**Exercise goal**
When the line containing "(** ** Ledgers" appears in the data below, begin copying there and stop only after the line containing "Lemma watched_live h".

(Stored data)

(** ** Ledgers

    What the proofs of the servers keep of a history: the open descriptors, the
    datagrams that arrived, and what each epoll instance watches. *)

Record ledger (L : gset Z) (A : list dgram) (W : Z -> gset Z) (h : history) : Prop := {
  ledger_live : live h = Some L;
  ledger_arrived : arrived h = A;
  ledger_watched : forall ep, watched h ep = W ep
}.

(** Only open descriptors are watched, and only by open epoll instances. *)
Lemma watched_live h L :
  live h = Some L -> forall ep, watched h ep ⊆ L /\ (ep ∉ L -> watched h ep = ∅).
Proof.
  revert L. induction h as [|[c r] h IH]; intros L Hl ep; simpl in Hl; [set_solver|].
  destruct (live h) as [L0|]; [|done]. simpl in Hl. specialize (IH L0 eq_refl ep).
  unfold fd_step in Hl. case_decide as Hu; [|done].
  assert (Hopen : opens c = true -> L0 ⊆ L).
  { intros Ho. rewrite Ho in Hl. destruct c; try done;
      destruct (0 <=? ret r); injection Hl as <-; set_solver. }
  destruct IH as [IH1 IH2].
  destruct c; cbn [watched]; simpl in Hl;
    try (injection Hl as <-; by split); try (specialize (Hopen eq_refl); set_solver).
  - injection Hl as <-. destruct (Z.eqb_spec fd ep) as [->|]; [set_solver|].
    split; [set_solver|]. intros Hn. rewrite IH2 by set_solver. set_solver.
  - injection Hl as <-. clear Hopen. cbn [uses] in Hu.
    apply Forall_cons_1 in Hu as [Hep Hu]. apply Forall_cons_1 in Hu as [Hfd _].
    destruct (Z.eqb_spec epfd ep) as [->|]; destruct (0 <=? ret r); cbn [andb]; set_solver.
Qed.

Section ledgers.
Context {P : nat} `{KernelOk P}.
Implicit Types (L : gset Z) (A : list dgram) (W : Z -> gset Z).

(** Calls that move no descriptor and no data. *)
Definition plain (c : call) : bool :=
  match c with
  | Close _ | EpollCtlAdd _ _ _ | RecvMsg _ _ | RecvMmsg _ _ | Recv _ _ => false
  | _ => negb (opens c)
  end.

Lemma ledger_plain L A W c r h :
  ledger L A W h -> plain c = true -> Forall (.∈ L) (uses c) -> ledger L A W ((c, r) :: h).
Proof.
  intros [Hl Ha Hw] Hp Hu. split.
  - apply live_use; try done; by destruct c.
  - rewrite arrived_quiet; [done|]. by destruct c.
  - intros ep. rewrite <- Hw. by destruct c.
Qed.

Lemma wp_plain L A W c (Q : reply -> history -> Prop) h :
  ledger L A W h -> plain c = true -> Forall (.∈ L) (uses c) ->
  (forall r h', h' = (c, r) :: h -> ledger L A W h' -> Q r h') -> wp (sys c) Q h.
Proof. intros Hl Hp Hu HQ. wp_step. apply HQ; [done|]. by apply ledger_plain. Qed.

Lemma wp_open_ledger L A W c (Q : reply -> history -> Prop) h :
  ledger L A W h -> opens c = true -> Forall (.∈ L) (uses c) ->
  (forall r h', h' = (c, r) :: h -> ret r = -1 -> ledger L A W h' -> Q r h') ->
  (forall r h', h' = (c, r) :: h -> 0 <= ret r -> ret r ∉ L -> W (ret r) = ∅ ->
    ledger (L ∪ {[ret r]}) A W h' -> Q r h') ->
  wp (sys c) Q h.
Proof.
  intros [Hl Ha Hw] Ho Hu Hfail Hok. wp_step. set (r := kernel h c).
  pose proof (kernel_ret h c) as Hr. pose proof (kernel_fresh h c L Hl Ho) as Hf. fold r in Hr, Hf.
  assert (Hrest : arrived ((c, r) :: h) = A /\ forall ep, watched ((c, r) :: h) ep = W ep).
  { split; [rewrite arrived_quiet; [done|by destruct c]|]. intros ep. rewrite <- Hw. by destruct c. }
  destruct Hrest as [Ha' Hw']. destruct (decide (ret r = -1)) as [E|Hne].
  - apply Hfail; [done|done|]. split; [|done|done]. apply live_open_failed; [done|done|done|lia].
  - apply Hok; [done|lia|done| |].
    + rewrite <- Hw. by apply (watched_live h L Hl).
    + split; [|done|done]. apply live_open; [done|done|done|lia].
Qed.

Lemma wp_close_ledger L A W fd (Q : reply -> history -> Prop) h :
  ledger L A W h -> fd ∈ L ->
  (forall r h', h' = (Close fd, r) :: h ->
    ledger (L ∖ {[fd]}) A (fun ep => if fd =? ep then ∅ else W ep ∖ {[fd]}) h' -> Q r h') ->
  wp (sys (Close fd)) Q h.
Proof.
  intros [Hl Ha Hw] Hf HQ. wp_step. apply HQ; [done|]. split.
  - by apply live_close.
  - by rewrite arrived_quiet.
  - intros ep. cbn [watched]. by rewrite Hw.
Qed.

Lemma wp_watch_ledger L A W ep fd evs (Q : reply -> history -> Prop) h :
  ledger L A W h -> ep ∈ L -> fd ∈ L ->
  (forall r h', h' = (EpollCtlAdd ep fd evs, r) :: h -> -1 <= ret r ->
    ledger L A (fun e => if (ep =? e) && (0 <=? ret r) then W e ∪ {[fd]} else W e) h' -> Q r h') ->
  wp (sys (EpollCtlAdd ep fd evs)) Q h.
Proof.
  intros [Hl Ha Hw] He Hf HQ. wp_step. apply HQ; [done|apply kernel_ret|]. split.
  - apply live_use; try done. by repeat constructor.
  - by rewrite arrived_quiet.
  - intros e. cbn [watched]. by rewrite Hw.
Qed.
--
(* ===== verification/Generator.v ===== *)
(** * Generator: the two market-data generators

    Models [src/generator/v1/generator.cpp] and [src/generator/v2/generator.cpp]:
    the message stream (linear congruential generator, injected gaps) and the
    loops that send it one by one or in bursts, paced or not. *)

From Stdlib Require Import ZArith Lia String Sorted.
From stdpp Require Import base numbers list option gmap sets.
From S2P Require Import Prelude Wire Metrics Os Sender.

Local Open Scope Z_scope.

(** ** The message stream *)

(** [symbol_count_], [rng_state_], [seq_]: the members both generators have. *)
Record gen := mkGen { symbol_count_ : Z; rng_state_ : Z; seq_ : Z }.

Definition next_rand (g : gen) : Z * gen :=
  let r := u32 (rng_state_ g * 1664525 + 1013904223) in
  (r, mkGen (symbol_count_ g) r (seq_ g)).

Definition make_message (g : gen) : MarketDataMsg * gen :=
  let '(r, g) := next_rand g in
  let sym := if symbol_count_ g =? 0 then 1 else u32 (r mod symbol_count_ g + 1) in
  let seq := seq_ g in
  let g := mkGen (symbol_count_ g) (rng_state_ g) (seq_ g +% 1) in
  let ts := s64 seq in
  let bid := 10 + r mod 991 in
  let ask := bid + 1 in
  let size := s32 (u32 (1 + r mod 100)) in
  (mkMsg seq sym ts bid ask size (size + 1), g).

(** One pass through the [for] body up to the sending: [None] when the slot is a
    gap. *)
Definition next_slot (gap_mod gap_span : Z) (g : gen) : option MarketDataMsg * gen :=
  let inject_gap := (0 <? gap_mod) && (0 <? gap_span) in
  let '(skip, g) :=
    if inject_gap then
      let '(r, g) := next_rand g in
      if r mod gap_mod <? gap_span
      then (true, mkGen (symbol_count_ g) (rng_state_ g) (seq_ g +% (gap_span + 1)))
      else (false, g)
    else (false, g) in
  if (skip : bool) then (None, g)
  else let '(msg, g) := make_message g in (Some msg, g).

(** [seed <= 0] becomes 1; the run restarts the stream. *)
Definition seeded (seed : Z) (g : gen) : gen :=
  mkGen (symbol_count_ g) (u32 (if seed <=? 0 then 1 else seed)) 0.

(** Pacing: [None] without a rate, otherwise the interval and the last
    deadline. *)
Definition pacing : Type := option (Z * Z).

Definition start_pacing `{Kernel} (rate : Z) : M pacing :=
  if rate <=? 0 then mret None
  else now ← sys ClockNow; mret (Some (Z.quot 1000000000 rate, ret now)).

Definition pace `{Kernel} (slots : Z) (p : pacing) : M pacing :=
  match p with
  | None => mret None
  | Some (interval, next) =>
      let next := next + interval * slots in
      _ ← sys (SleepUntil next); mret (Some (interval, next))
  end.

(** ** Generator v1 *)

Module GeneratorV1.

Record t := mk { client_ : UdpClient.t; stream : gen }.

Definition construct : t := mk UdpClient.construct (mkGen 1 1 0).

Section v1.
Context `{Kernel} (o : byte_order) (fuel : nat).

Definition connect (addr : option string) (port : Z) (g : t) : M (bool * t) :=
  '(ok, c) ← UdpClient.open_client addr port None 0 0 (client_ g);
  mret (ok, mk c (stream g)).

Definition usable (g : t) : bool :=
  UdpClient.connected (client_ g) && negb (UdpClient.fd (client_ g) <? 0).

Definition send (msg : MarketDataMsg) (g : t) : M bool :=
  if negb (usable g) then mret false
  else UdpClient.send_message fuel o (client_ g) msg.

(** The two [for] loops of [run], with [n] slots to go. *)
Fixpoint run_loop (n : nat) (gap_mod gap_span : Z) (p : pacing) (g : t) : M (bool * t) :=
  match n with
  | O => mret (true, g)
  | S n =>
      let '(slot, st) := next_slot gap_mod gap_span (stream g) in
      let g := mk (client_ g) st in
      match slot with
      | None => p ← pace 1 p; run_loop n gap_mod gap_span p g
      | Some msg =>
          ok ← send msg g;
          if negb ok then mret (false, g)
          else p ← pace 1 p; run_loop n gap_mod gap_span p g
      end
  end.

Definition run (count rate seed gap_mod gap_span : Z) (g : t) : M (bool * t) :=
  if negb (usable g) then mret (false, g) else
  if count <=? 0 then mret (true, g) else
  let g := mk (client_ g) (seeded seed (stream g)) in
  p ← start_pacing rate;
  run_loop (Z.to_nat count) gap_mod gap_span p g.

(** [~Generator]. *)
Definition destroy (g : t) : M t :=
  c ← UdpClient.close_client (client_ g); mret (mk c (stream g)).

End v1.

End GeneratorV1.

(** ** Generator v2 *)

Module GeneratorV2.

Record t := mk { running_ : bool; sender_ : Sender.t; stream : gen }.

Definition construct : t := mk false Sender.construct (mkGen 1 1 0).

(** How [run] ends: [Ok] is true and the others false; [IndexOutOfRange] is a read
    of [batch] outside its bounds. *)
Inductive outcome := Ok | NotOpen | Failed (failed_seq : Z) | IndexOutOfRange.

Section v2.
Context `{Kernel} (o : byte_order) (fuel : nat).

**Written reply**
(** ** Ledgers

    What the proofs of the servers keep of a history: the open descriptors, the
    datagrams that arrived, and what each epoll instance watches. *)

Record ledger (L : gset Z) (A : list dgram) (W : Z -> gset Z) (h : history) : Prop := {
  ledger_live : live h = Some L;
  ledger_arrived : arrived h = A;
  ledger_watched : forall ep, watched h ep = W ep
}.

(** Only open descriptors are watched, and only by open epoll instances. *)
Lemma watched_live h L :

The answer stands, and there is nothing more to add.